Cox: The whole point of Confederate monuments is to celebrate white supremacy

The hundreds of monuments throughout the South - and beyond - serve as testimony to one group’s aggressive agenda to vindicate the Confederacy.|

The rally by white nationalists to defend the monument to Robert E. Lee in Charlottesville, Virginia and the destruction of a monument to Confederate soldiers in Durham, North Carolina, two days later have stoked the ongoing debate over these statues. President Donald Trump suggested on Tuesday that the torchlight rally by neo-Nazis and other white supremacists was merely a defense of the past: “So this week it's Robert E. Lee. I noticed that Stonewall Jackson is coming down. I wonder, is it George Washington next week?
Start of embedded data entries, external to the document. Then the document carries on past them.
(** ** Lemmas: the tick *)

(** What a tick leaves of the thread [t] it interrupts, in the middle of its
    handler with the registers [r]. *)
Lemma tick_held M l C K t lo hi r0 m rt :
  sched_rep M l C K → current (sc M) = t → K !! t = Some (lo, hi) → runs_on K t r0 →
  modifies (not_others K t) (mm M) m → word64 rt →
  ∃ M2 c l' C', sched_tick (mk_machine m (sc M) r0) rt = Ok M2 ∧
    held t lo hi (mm M2) c K M2 l' C' ∧ same_context (set_rip r0 (rip c)) c ∧
    ∀ x, lo ≤ x < hi → rsp r0 ≤ x → mm M2 !! x = m !! x.
Proof.
  intros Hrep <- HK [Hw Hsp] Hmod Hrt. set (M1 := mk_machine m (sc M) r0).
  assert (Hrep1 : sched_rep M1 l C K) by (by apply run_rep).
  assert (Hin : current (sc M) ∈ l) by (destruct (ring_cons _ _ _ (sr_ring _ _ _ _ Hrep)) as [l' ->]; left).
  destruct (sched_tick_cases M1 rt) as (k & [Hk|Hk]).
  - exists (with_ticks M1 k), r0, l, C. split_and!; [exact Hk | | by destruct r0 | done].
    constructor; [by apply with_ticks_rep | done..].
  - destruct (switch_to_next_spec (with_ticks M1 k) l C K rt (with_ticks_rep _ _ _ _ _ Hrep1) Hrt)
      as (M2 & Hs & _ & _ & _ & Hm2 & Hcase).
    assert (Hkept : ∀ x, lo ≤ x < hi → rsp r0 ≤ x → mm M2 !! x = m !! x).
    { intros x Hx Hr. rewrite (modifies_lookup _ _ _ _ Hm2); [done|]. intros [_ Hlt]. simpl in Hlt. lia. }
    destruct Hcase as [(Hl & Hmm & Hrg & Hrep2)|(Hne & _ & Hrep2)].
    + assert (Hcur : current (sc M2) = current (sc M)).
      { destruct (ring_cons _ _ _ (sr_ring _ _ _ _ Hrep2)) as [l' Hl']. rewrite Hl in Hl'. simpl in Hl'. by injection Hl'. }
      exists M2, r0, l, C. split_and!; [congruence | | by destruct r0 | done].
      constructor; [done | done | done | done | by rewrite Hrg | by rewrite Hcur].
    + eexists M2, (set_rip r0 rt), (rotate l), _. split_and!; [congruence | | by destruct r0 | done].
      constructor; [exact Hrep2 | by apply rotate_elem | done | done | by intros ?%Hne |].
      intros _. simpl. by rewrite lookup_insert_eq.
Qed.

(** ** Properties *)

(** C8: preemption is transparent. A thread [t], interrupted by the timer in
    ring 0 on its own stack or in ring 3 with that stack in the TSS, reaches
    the tick handler, which never faults: the interrupt is acknowledged and the
    tick counted. Whatever then happens while [t] is not running - other
    threads computing on all memory but the stacks of the others, yielding,
    being preempted and being created - once [t] is current again the C code
    goes on from where the handler left off, with its stack pointer and its
    callee-saved registers, and when it returns the thread resumes with every
    register, its flags and its stack as they were, and the scheduler is in
    order. The C code of the call writes its own part of the stack only, below
    the stub's frame. *)
Theorem preemption_transparent {E : Type} `{Mmio E} (base : Z) `{!LocalApic E base} (e : E) ticks handlers
    M l C K t lo hi c rsp0 sp ra :
  sched_rep M l C K → current (sc M) = t → K !! t = Some (lo, hi) →
  handlers !! TIMER_VECTOR = Some h_timer_tick_handler →
  sp = entry_stack c rsp0 → lo + 240 ≤ sp ≤ hi →
  Forall word64 (ra :: pushed (gp c) ++ [c_rip c; c_cs c; c_rflags c; c_rsp c; c_ss c]) →
  ∃ m1 f, modifies (in_range (sp - 184) 184) (mm M) m1 ∧ read_frame m1 (sp - 176) = Ok f ∧
    ∀ m2 r rt, modifies (in_range lo (sp - 184 - lo)) m1 m2 → Forall word64 (frame r) →
      lo + 56 ≤ rsp r ≤ sp - 184 → word64 rt →
      ∃ M2, isr_dispatch (run_timer rt) (eoi_timer base) handlers f (e, ticks, mk_machine m2 (sc M) r) =
          Ok (lapic_send_eoi base e, u64 (ticks + 1), M2) ∧
        sched_tick (mk_machine m2 (sc M) r) rt = Ok M2 ∧
        ∀ K' M3, away t K M2 K' M3 → current (sc M3) = t →
          same_context (set_rip r (rip (rg M3))) (rg M3) ∧
          ∀ m4 dispatch, modifies (in_range lo (sp - 184 - lo)) (mm M3) m4 → dispatch m1 (sp - 176) = Ok m4 →
            interrupt dispatch ra (mm M) c rsp0 None (irq 0) = Ok (m4, c) ∧
            ∃ l' C', ∀ r', runs_on K' t r' → sched_rep (mk_machine m4 (sc M3) r') l' C' K'.
Proof.
  intros Hrep Hcur HK Hh Hsp Hr Hw. apply Forall_cons in Hw as [Hra Hw]. apply Forall_app in Hw as [Hw1 Hw2].
  assert (Hin : t ∈ l) by (destruct (ring_cons _ _ _ (sr_ring _ _ _ _ Hrep)) as [l' ->]; rewrite Hcur; left).
  destruct (sr_stack _ _ _ _ Hrep t Hin) as (lo' & hi' & HK' & Hlo & Hhi & Hmap). rewrite HK in HK'. injection HK' as <- <-.
  assert (Hown : ∀ x, lo ≤ x < hi → not_others K t x).
  { intros x Hx u Hu (lo2 & hi2 & HK2 & Hx2). destruct (sr_disjoint _ _ _ _ Hrep _ _ _ _ _ _ Hu HK2 HK); lia. }
  destruct (entry_spec (mm M) c rsp0 TIMER_VECTOR None (irq 0) sp) as (m0 & He & D0 & S0);
    [unfold TIMER_VECTOR; lia | done | split; [intros []; done | intros [? ?]; unfold TIMER_VECTOR in *; lia] | done | lia
    | eapply mapped_sub; [exact Hmap|lia|lia] | constructor; [unfold word64, TIMER_VECTOR; lia|];
      constructor; [unfold word64; simpl; lia | done] |].
  destruct (isr_common_spec ra m0 (sp - 56) (gp c) TIMER_VECTOR 0 (c_rip c) (c_cs c) (c_rflags c) (c_rsp c) (c_ss c))
    as (m1 & D1 & S1 & Hback); [lia|lia| eapply mapped_sub; [eapply modifies_mapped; [exact D0|exact Hmap]|lia|lia] | done..|].
  replace (sp - 56 - 120) with (sp - 176) in * by lia.
  destruct (read_frame_spec m1 (sp - 176) (rev (pushed (gp c))) TIMER_VECTOR 0 (c_rip c) (c_cs c) (c_rflags c) [c_rsp c; c_ss c])
    as (g' & _ & Hf); [done..|].
  assert (D01 : modifies (in_range (sp - 184) 184) (mm M) m1)
    by (etransitivity; (eapply modifies_mono; [|eassumption]); unfold in_range; lia).
  eexists m1, _. split; [exact D01|]. split; [exact Hf|]. intros m2 r rt D2 Hwr Hrsp Hrt.
  destruct (tick_held M l C K t lo hi r m2 rt) as (M2 & c2 & l2 & C2 & Ht & Hheld & Hsame & Hkept); try done.
  { split; [done|]. exists lo, hi. split; [done|lia]. }
  { etransitivity; (eapply modifies_mono; [|eassumption]); unfold in_range; intros x Hx; apply Hown; lia. }
  exists M2. split.
  { unfold isr_dispatch. cbn [Frame.vector]. change (negb (TIMER_VECTOR <? 256)) with false. change (TIMER_VECTOR <? 32) with false.
    cbv iota. rewrite Hh. cbn [eoi_timer mbind res_bind run_timer]. unfold timer_tick_handler. by rewrite Ht. }
  split; [exact Ht|]. intros K' M3 Haway Hcur3. destruct (held_away _ _ _ _ _ _ _ _ _ _ _ Hheld Haway) as (l3 & C3 & [Hrep3 Hin3 HK3 Hb3 Hr3 _]).
  pose proof (Hr3 Hcur3) as Hs3.
  assert (Hs : same_context (set_rip r (rip (rg M3))) (rg M3)).
  { destruct Hs3 as [Hf3 Hp3], Hsame as [Hf2 Hp2]. unfold same_context, frame, set_rip in *. simpl in *.
    injection Hf2 as -> -> -> -> -> ->. injection Hf3 as -> -> -> -> -> -> _. by rewrite Hp2, Hp3. }
  split; [exact Hs|]. intros m4 dispatch D4 Hd. split.
  - unfold interrupt. etransitivity; [apply (He _ (λ q, let '(m, sp) := q in isr_common_stub dispatch ra m sp (gp c)))|].
    cbn beta iota. rewrite (Hback dispatch m4 Hd); [by destruct c|]. intros x Hx. unfold in_range in Hx.
    rewrite (modifies_lookup _ _ _ _ D4) by (unfold in_range; lia).
    rewrite Hb3, Hkept by lia. apply (modifies_lookup _ _ _ _ D2). unfold in_range. lia.
  - exists l3, C3. intros r' [Hw' Hsp']. change (sc M3) with (sc (mk_machine m4 (sc M3) r')).
    apply (run_rep M3); [done | rewrite Hcur3 | done | by rewrite Hcur3].
    eapply modifies_mono; [|exact D4]. intros x Hx u Hu (lo2 & hi2 & HK2 & Hx2). unfold in_range in Hx.
    destruct (sr_disjoint _ _ _ _ Hrep3 _ _ _ _ _ _ Hu HK2 HK3); lia.
Qed.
And is it Thomas Jefferson the week after? You know, you really do have to ask yourself, where does it stop?”

But are these monuments truly innocuous symbols of Confederate heritage, as their defenders argue? History tells us otherwise.

Almost none of the monuments were put up right after the Civil War. Some were erected during the civil rights era in the early 1960s, which coincided with the war's centennial, but the vast majority of monuments date to between 1895 and World War I. They were part of a campaign to paint the Southern cause in the Civil War as just and slavery as a benevolent institution, and their installation came against a backdrop of Jim Crow violence and oppression of African Americans. The monuments were put up as explicit symbols of white supremacy.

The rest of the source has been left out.